## Task
From the records below, print exactly the lines starting at the one containing "intros Hs Hr. unfold" and ending at the one containing "every response to", ends included, and nothing else.

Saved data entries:
--- START ---

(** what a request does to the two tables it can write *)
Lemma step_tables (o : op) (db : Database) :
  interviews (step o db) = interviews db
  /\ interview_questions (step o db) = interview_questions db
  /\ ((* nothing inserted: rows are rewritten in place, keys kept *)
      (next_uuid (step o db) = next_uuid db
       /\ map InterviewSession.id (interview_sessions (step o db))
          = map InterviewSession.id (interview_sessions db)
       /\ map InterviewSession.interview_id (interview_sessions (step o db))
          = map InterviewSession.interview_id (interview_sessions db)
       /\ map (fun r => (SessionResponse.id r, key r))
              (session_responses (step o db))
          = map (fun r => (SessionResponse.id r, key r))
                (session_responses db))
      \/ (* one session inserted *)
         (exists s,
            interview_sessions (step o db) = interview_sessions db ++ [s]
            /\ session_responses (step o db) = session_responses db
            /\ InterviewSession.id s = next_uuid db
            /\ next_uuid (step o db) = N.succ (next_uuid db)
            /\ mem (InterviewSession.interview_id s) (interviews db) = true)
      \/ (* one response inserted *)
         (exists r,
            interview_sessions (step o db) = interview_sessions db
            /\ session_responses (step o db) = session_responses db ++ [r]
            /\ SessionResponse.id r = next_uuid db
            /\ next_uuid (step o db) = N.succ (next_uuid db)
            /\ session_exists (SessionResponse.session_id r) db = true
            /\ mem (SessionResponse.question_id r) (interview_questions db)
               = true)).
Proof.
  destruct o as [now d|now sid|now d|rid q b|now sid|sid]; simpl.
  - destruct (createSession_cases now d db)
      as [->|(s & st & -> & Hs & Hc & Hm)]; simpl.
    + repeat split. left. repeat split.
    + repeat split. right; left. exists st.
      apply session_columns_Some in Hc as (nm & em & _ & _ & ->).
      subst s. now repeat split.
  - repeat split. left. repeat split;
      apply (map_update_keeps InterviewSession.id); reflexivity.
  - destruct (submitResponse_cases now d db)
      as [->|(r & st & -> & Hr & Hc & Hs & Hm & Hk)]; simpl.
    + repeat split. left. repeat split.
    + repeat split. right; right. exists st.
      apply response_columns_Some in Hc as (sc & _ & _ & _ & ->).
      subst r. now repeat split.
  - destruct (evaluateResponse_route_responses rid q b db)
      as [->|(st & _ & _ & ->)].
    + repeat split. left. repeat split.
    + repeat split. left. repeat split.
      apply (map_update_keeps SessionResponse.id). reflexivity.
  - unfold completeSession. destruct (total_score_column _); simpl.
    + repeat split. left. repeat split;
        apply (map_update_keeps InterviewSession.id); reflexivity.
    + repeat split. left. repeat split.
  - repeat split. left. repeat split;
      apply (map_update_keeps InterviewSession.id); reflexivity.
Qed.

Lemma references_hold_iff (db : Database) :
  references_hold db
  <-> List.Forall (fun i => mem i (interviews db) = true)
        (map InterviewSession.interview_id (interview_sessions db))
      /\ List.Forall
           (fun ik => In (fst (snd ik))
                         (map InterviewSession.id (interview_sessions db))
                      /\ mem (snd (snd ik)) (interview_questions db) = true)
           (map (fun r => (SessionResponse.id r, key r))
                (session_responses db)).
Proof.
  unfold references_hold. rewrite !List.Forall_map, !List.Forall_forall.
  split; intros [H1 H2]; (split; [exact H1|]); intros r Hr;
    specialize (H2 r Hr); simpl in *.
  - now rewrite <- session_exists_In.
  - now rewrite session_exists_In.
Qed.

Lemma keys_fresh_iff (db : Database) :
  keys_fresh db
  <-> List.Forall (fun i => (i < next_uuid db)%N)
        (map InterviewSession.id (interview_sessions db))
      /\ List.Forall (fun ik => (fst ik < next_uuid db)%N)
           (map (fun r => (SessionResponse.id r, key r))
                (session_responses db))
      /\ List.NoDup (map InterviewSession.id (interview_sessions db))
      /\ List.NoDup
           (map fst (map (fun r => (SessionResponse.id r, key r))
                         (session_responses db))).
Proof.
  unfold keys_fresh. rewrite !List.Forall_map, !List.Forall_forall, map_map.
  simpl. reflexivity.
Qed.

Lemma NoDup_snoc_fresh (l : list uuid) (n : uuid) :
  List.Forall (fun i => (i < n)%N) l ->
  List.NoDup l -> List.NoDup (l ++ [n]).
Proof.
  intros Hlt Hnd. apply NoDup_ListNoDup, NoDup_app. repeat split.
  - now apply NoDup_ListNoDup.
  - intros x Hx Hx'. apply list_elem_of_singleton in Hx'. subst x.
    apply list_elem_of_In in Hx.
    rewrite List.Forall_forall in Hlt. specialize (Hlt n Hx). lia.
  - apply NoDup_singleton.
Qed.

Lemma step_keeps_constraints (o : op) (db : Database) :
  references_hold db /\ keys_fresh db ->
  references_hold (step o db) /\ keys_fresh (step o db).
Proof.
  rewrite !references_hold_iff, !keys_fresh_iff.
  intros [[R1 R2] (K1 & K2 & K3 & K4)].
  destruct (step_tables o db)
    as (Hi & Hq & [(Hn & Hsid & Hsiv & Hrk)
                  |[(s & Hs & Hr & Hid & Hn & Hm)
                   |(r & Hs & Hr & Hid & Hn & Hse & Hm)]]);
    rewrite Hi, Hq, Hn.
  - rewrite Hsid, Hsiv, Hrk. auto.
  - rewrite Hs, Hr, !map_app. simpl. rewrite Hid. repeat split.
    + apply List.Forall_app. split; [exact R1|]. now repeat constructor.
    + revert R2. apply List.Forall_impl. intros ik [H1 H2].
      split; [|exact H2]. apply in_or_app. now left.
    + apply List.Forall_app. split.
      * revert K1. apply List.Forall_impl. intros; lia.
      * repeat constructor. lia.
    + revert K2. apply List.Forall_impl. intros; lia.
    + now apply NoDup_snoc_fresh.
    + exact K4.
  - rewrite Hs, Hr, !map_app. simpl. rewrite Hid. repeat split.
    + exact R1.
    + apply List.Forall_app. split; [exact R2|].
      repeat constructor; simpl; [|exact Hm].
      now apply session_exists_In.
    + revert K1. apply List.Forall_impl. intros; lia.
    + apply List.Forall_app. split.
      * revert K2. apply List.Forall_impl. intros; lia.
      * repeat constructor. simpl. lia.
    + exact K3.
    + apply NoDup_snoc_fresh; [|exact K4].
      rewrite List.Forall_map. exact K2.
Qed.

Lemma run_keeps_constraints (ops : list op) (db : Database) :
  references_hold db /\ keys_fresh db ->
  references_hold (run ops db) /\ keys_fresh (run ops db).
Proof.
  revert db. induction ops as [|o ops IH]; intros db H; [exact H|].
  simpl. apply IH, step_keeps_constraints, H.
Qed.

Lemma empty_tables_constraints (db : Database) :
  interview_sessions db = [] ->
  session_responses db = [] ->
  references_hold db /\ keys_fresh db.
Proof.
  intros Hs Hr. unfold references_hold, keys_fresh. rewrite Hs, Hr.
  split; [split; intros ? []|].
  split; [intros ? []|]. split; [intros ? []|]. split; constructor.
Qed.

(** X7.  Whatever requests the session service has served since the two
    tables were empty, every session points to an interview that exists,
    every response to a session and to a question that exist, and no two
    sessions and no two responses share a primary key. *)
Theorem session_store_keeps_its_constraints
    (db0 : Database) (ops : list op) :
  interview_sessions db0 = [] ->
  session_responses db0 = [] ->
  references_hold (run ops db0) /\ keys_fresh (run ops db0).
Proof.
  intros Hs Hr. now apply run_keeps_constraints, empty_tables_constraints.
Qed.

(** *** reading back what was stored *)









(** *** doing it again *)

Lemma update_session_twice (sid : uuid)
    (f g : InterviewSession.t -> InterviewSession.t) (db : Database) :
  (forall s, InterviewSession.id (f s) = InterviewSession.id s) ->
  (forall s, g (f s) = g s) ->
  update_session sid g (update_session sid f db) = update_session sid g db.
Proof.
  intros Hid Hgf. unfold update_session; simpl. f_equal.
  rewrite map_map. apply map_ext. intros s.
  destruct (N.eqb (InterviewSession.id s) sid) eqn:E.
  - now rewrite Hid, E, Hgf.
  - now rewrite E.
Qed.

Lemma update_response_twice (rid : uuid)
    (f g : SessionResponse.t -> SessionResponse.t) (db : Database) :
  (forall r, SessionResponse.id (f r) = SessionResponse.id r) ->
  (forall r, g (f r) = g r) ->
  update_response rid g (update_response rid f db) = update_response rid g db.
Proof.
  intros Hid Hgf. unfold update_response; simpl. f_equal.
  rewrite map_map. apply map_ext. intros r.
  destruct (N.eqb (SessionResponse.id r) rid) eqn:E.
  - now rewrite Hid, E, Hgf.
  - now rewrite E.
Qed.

--- END ---

## Output below
  intros Hs Hr. unfold references_hold, keys_fresh. rewrite Hs, Hr.
  split; [split; intros ? []|].
  split; [intros ? []|]. split; [intros ? []|]. split; constructor.
Qed.

(** X7.  Whatever requests the session service has served since the two
    tables were empty, every session points to an interview that exists,
    every response to a session and to a question that exist, and no two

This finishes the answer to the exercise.